Coronavirus Vaccine: Pfizer Says It Won’t Seek Authorization Before Mid-November


The chief executive of Pfizer said on Friday that the company would not apply for emergency authorization of its coronavirus vaccine before the third week of November, ruling out President Trump’s assertion that a vaccine would be ready before Election Day on Nov. 3.

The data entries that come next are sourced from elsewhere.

(* ===== verification/Rtc.v ===== *)
(** * The real-time clock (devices/rtc.c)

    Reading the clock's registers through the CMOS ports, and the conversion to seconds
    since 1970. *)

From stdpp Require Import base list numbers.
From Stdlib Require Import ZArith Lia.
From S2P Require Import Prelude Ports.

Local Open Scope Z_scope.

Definition CMOS_REG_SET : Z := 0x70.
Definition CMOS_REG_IO : Z := 0x71.
Definition RTC_REG_SEC : Z := 0.
Definition RTC_REG_MIN : Z := 2.
Definition RTC_REG_HOUR : Z := 4.
Definition RTC_REG_MDAY : Z := 7.
Definition RTC_REG_MON : Z := 8.
Definition RTC_REG_YEAR : Z := 9.

Definition bcd_to_bin (x : Z) : Z := Z.land x 0x0f + Z.shiftr x 4 * 10.

Definition days_per_month : list Z := [31; 28; 31; 30; 31; 30; 31; 31; 30; 31; 30; 31].

(** The components in the order in which they are read. *)
Record rtc_time := mk_rtc_time { t_sec : Z; t_min : Z; t_hour : Z; t_mday : Z; t_mon : Z; t_year : Z }.

(** The second half of [rtc_get_time]; int and time_t have 32 bits. *)
Definition rtc_seconds (t : rtc_time) : res Z :=
  let year := (if t_year t <? 70 then t_year t + 100 else t_year t) - 70 in
  let time := i32 ((year * 365 + Z.quot (year - 1) 4) * 24 * 60 * 60) in
  time ← while (fun '(i, time) =>
    if i <=? t_mon t then
      d ← rd days_per_month (i - 1);
      Ok (inl (i + 1, u32 (time + d * 24 * 60 * 60)))
    else Ok (inr time)) (1, u32 time);
  let time := if (2 <? t_mon t) && (Z.rem year 4 =? 0) then u32 (time + 24 * 60 * 60) else time in
  let time := u32 (time + (t_mday t - 1) * 24 * 60 * 60) in
  let time := u32 (time + t_hour t * 60 * 60) in
  let time := u32 (time + t_min t * 60) in
  Ok (u32 (time + t_sec t)).

Section Clock.
Context {D : Device}.

Definition cmos_read (index : Z) (tr : list io_event) : Z * list io_event :=
  inb CMOS_REG_IO (outb CMOS_REG_SET index tr).

Definition rtc_get_time (tr : list io_event) : res (Z * list io_event) :=
  '(t, tr) ← while (fun tr =>
    let '(sec, tr) := cmos_read RTC_REG_SEC tr in
    let '(min, tr) := cmos_read RTC_REG_MIN tr in
    let '(hour, tr) := cmos_read RTC_REG_HOUR tr in
    let '(mday, tr) := cmos_read RTC_REG_MDAY tr in
    let '(mon, tr) := cmos_read RTC_REG_MON tr in
    let '(year, tr) := cmos_read RTC_REG_YEAR tr in
    let '(sec', tr) := cmos_read RTC_REG_SEC tr in
    if negb (bcd_to_bin sec =? bcd_to_bin sec') then Ok (inl tr)
    else Ok (inr (mk_rtc_time (bcd_to_bin sec) (bcd_to_bin min) (bcd_to_bin hour) (bcd_to_bin mday)
                    (bcd_to_bin mon) (bcd_to_bin year), tr))) tr;
  time ← rtc_seconds t;
  Ok (time, tr).
End Clock.

(** ** The calendar *)

Definition leap_year (y : Z) : bool := (y mod 4 =? 0) && (negb (y mod 100 =? 0) || (y mod 400 =? 0)).
Definition days_in_month (y m : Z) : Z :=
  if m =? 2 then (if leap_year y then 29 else 28) else nth (Z.to_nat (m - 1)) days_per_month 0.
Definition sum (l : list Z) : Z := foldr Z.add 0 l.
Definition days_in_year (y : Z) : Z := sum (days_in_month y <$> seqZ 1 12).

(** Days from 1 January 1970 to the first day of month [m] of year [y], and the seconds to
    a time of day. *)
Definition month_start (y m : Z) : Z :=
  sum (days_in_year <$> seqZ 1970 (y - 1970)) + sum (days_in_month y <$> seqZ 1 (m - 1)).
Definition unix_time (y : Z) (t : rtc_time) : Z :=
  (month_start y (t_mon t) + t_mday t - 1) * 86400 + t_hour t * 3600 + t_min t * 60 + t_sec t.

(** The year of a time read from the clock, which has two digits. *)
Definition full_year (t : rtc_time) : Z := if t_year t <? 70 then 2000 + t_year t else 1900 + t_year t.

(** A time of the clock up to the end of 2037.  The clock can show years up to 2069, for
    which the first product of [rtc_get_time] overflows int, which is undefined in C. *)
Definition valid_time (t : rtc_time) : Prop :=
  0 <= t_year t < 100 /\ full_year t <= 2037 /\ 1 <= t_mon t <= 12 /\ 1 <= t_mday t <= days_in_month (full_year t) (t_mon t) /\
  0 <= t_hour t < 24 /\ 0 <= t_min t < 60 /\ 0 <= t_sec t < 60.

(** What the code counts up to the first day of a month, in days. *)
Definition code_start (year mon : Z) : Z :=
  year * 365 + Z.quot (year - 1) 4 + sum (take (Z.to_nat mon) days_per_month) +
  (if (2 <? mon) && (Z.rem year 4 =? 0) then 1 else 0).

Lemma code_starts : forallb (fun y => forallb (fun m =>
  (27 <=? code_start (y - 1970) m - month_start y m) && (code_start (y - 1970) m - month_start y m <=? 32) &&
  (0 <=? month_start y m) && (month_start y m <? 25000)) (seqZ 1 12)) (seqZ 1970 68) = true.
Proof. vm_compute. reflexivity. Qed.

Lemma foldr_sum (l : list Z) z : foldr Z.add z l = foldr Z.add 0 l + z.
Proof. induction l as [|x l IH]; simpl; lia. Qed.

Lemma u32_i32 z : u32 (i32 z) = u32 z.
Proof. unfold u32, i32. rewrite Zminus_mod_idemp_l. f_equal. lia. Qed.

Lemma u32_add_l a b : u32 (u32 a + b) = u32 (a + b).
Proof. apply Z.add_mod_idemp_l. done. Qed.

(** Removes the inner wrap-arounds of a sum, innermost first. *)
Ltac u32_flat :=
  match goal with |- context [u32 (u32 ?a + ?b)] =>
    lazymatch a with context [u32 _] => fail | _ => rewrite (u32_add_l a b) end
  end.

Lemma months_loop mon time : 0 <= mon <= 12 -> 0 <= time < 2 ^ 32 ->
  while (fun '(i, time) =>
    if i <=? mon then
      d ← rd days_per_month (i - 1);
      Ok (inl (i + 1, u32 (time + d * 24 * 60 * 60)))
    else Ok (inr time)) (1, time) = Ok (u32 (time + sum (take (Z.to_nat mon) days_per_month) * 86400)).
Proof.
  intros Hm Ht. apply returns_eq.
  apply (returns_while (fun '(i, x) => 1 <= i <= mon + 1 /\ x = u32 (time + sum (take (Z.to_nat (i - 1)) days_per_month) * 86400))
    (fun '(i, _) => mon + 1 - i)); [| |lia].
  - intros [i x] [Hi ->]. split; [lia|]. destruct (Z.leb_spec i mon).
    + destruct (rd_inr days_per_month (i - 1)) as [d Hd]; [simpl; lia|]. rewrite Hd, bind_ok. apply returns_ok. split; [|lia].
      split; [lia|]. apply rd_ok in Hd as [_ Hd]. replace (Z.to_nat (i + 1 - 1)) with (S (Z.to_nat (i - 1))) by lia.
      rewrite (take_S_r _ _ _ Hd). unfold sum, u32. rewrite foldr_app. simpl. rewrite Z.add_mod_idemp_l by lia. f_equal.
      rewrite (foldr_sum (take _ _) (d + 0)). lia.
    + apply returns_ok. by replace (Z.to_nat (i - 1)) with (Z.to_nat mon) by lia.
  - split; [lia|]. symmetry. simpl. rewrite Z.add_0_r. by apply Z.mod_small.
Qed.

Lemma days_in_month_le y m : days_in_month y m <= 31.
Proof.
  unfold days_in_month. destruct (m =? 2); [by destruct (leap_year y)|]. generalize (Z.to_nat (m - 1)). intros k.
  do 12 (destruct k as [|k]; [simpl; lia|]). by destruct k.
Qed.

(** What [rtc_seconds] computes, without wrap-around. *)
Lemma rtc_seconds_eq t : valid_time t -> exists c, rtc_seconds t = Ok (c * 86400 + unix_time (full_year t) t) /\ 27 <= c <= 32.
Proof.
  intros (Hy & Hfy & Hmon & Hd & Hh & Hmi & Hs). set (y := full_year t) in *.
  assert (1970 <= y <= 2037) as Hyr by (subst y; unfold full_year in *; zbool).
  pose proof code_starts as Hc. rewrite forallb_forall in Hc. specialize (Hc y ltac:(apply list_elem_of_In, elem_of_seqZ; lia)).
  rewrite forallb_forall in Hc. specialize (Hc (t_mon t) ltac:(apply list_elem_of_In, elem_of_seqZ; lia)).
  set (st := month_start y (t_mon t)) in *. set (cs := code_start (y - 1970) (t_mon t)) in *.
  exists (cs - st). split; [|zbool].
  pose proof (days_in_month_le y (t_mon t)) as Hdm.
  assert (rtc_seconds t = Ok (u32 (cs * 86400 + (t_mday t - 1) * 24 * 60 * 60 + t_hour t * 60 * 60 + t_min t * 60 + t_sec t))) as ->.
  - unfold rtc_seconds. assert ((if t_year t <? 70 then t_year t + 100 else t_year t) - 70 = y - 1970) as -> by (subst y; unfold full_year; zcases; lia).
    rewrite u32_i32, months_loop, bind_ok by (lia || apply Z.mod_pos_bound; lia).
    subst cs. unfold code_start. f_equal. destruct ((2 <? t_mon t) && _); repeat u32_flat; f_equal; lia.
  - unfold unix_time. fold y. fold st. f_equal. rewrite u32_small by zbool. lia.
Qed.

(** ** A clock that stands still *)

Definition bcd (n : Z) : Z := n / 10 * 16 + n mod 10.

(** The device shows the time [t] in its registers. *)
Definition shows {D : Device} (t : rtc_time) : Prop := forall tr,
  let reg i := dev (outb CMOS_REG_SET i tr) CMOS_REG_IO in
  reg RTC_REG_SEC = bcd (t_sec t) /\ reg RTC_REG_MIN = bcd (t_min t) /\ reg RTC_REG_HOUR = bcd (t_hour t) /\
  reg RTC_REG_MDAY = bcd (t_mday t) /\ reg RTC_REG_MON = bcd (t_mon t) /\ reg RTC_REG_YEAR = bcd (t_year t).

Lemma bcd_round_trip n : 0 <= n < 100 -> bcd_to_bin (u8 (bcd n)) = n.
Proof.
  intros Hn. assert (forallb (fun n => bcd_to_bin (u8 (bcd n)) =? n) (seqZ 0 100) = true) as H by (vm_compute; reflexivity).
  rewrite forallb_forall in H. apply Z.eqb_eq, H, list_elem_of_In, elem_of_seqZ. lia.
Qed.

Lemma cmos_read_shown {D : Device} i tr n : dev (outb CMOS_REG_SET i tr) CMOS_REG_IO = bcd n -> 0 <= n < 100 ->
  exists v tr', cmos_read i tr = (v, tr') /\ bcd_to_bin v = n.
Proof. intros Hd Hn. unfold cmos_read, inb. rewrite Hd. eexists _, _. split; [done|]. by apply bcd_round_trip. Qed.

Lemma rtc_get_time_shown {D : Device} t tr : shows t -> valid_time t ->
  exists tr', rtc_get_time tr = (time ← rtc_seconds t; Ok (time, tr')).
Proof.
  intros Hs (Hy & Hfy & Hmon & Hd & Hh & Hmi & Hsec). pose proof (days_in_month_le (full_year t) (t_mon t)).
  destruct (cmos_read_shown RTC_REG_SEC tr (t_sec t)) as (v1 & tr1 & E1 & B1); [apply Hs|lia|].
  destruct (cmos_read_shown RTC_REG_MIN tr1 (t_min t)) as (v2 & tr2 & E2 & B2); [apply Hs|lia|].
  destruct (cmos_read_shown RTC_REG_HOUR tr2 (t_hour t)) as (v3 & tr3 & E3 & B3); [apply Hs|lia|].
  destruct (cmos_read_shown RTC_REG_MDAY tr3 (t_mday t)) as (v4 & tr4 & E4 & B4); [apply Hs|lia|].
  destruct (cmos_read_shown RTC_REG_MON tr4 (t_mon t)) as (v5 & tr5 & E5 & B5); [apply Hs|lia|].
  destruct (cmos_read_shown RTC_REG_YEAR tr5 (t_year t)) as (v6 & tr6 & E6 & B6); [apply Hs|lia|].
  destruct (cmos_read_shown RTC_REG_SEC tr6 (t_sec t)) as (v7 & tr7 & E7 & B7); [apply Hs|lia|].
  exists tr7. unfold rtc_get_time. match goal with |- context [while ?b tr] => assert (b tr = Ok (inr (t, tr7))) as Hb end.
  { rewrite E1, E2, E3, E4, E5, E6, E7, B1, B2, B3, B4, B5, B6, B7, Z.eqb_refl. by destruct t. }
  rewrite (while_stop _ _ _ Hb). exact (bind_ok _ _).
Qed.

(** C38: The clock is read a month late.  For every date from 1970 to 2037 and every time
    of day that a clock standing still shows, [rtc_get_time] returns, and its result exceeds the Unix time of
    that date by 27 to 32 days: the days of the current month are counted as past, and the
    leap days are counted for the wrong years. *)
Theorem rtc_month_late {D : Device} t tr : shows t -> valid_time t ->
  exists days tr', rtc_get_time tr = Ok (unix_time (full_year t) t + days * 86400, tr') /\ 27 <= days <= 32.
Proof.
  intros Hs Hv. destruct (rtc_get_time_shown t tr Hs Hv) as [tr' ->]. destruct (rtc_seconds_eq t Hv) as (c & -> & Hc).
  exists c, tr'. rewrite bind_ok, Z.add_comm. done.
Qed.

(** 29 February 2000, 12:34:56. *)
Definition leap_noon : rtc_time := mk_rtc_time 56 34 12 29 2 0.

Definition still_clock : Device := fun tr _ =>
  match list.last tr with
  | Some (Out _ i) =>
    bcd (if i =? RTC_REG_SEC then t_sec leap_noon else if i =? RTC_REG_MIN then t_min leap_noon
         else if i =? RTC_REG_HOUR then t_hour leap_noon else if i =? RTC_REG_MDAY then t_mday leap_noon
         else if i =? RTC_REG_MON then t_mon leap_noon else t_year leap_noon)
  | _ => 0
  end.

Lemma rtc_month_late_witness : exists days tr',
  rtc_get_time (D := still_clock) [] = Ok (unix_time 2000 leap_noon + days * 86400, tr') /\ 27 <= days <= 32.
Proof.
  apply (rtc_month_late (D := still_clock) leap_noon []).
  - intros tr reg. repeat split; unfold reg, outb, dev, still_clock; rewrite list.last_snoc; reflexivity.
  - repeat split; vm_compute; congruence.
Defined.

In a statement posted to the company website, the chief executive, Dr. Albert Bourla, said that although Pfizer could have preliminary numbers by the end of October about whether the vaccine works, it would still need to collect safety and manufacturing data that will stretch the timeline to at least the third week of November.

Close watchers of the vaccine race had already known that Pfizer wouldn’t be able to meet the requirements of the Food and Drug Administration by the end of this month. But Friday’s announcement represents a shift in tone for the company and its leader, who has repeatedly emphasized the month of October in interviews and public appearances.

In doing so, the company had aligned its messaging with that of the president, who has made no secret of his desire for an approved vaccine before the election. He has even singled out the company by name and said he had talked to Dr. Bourla, whom he called a “great guy.”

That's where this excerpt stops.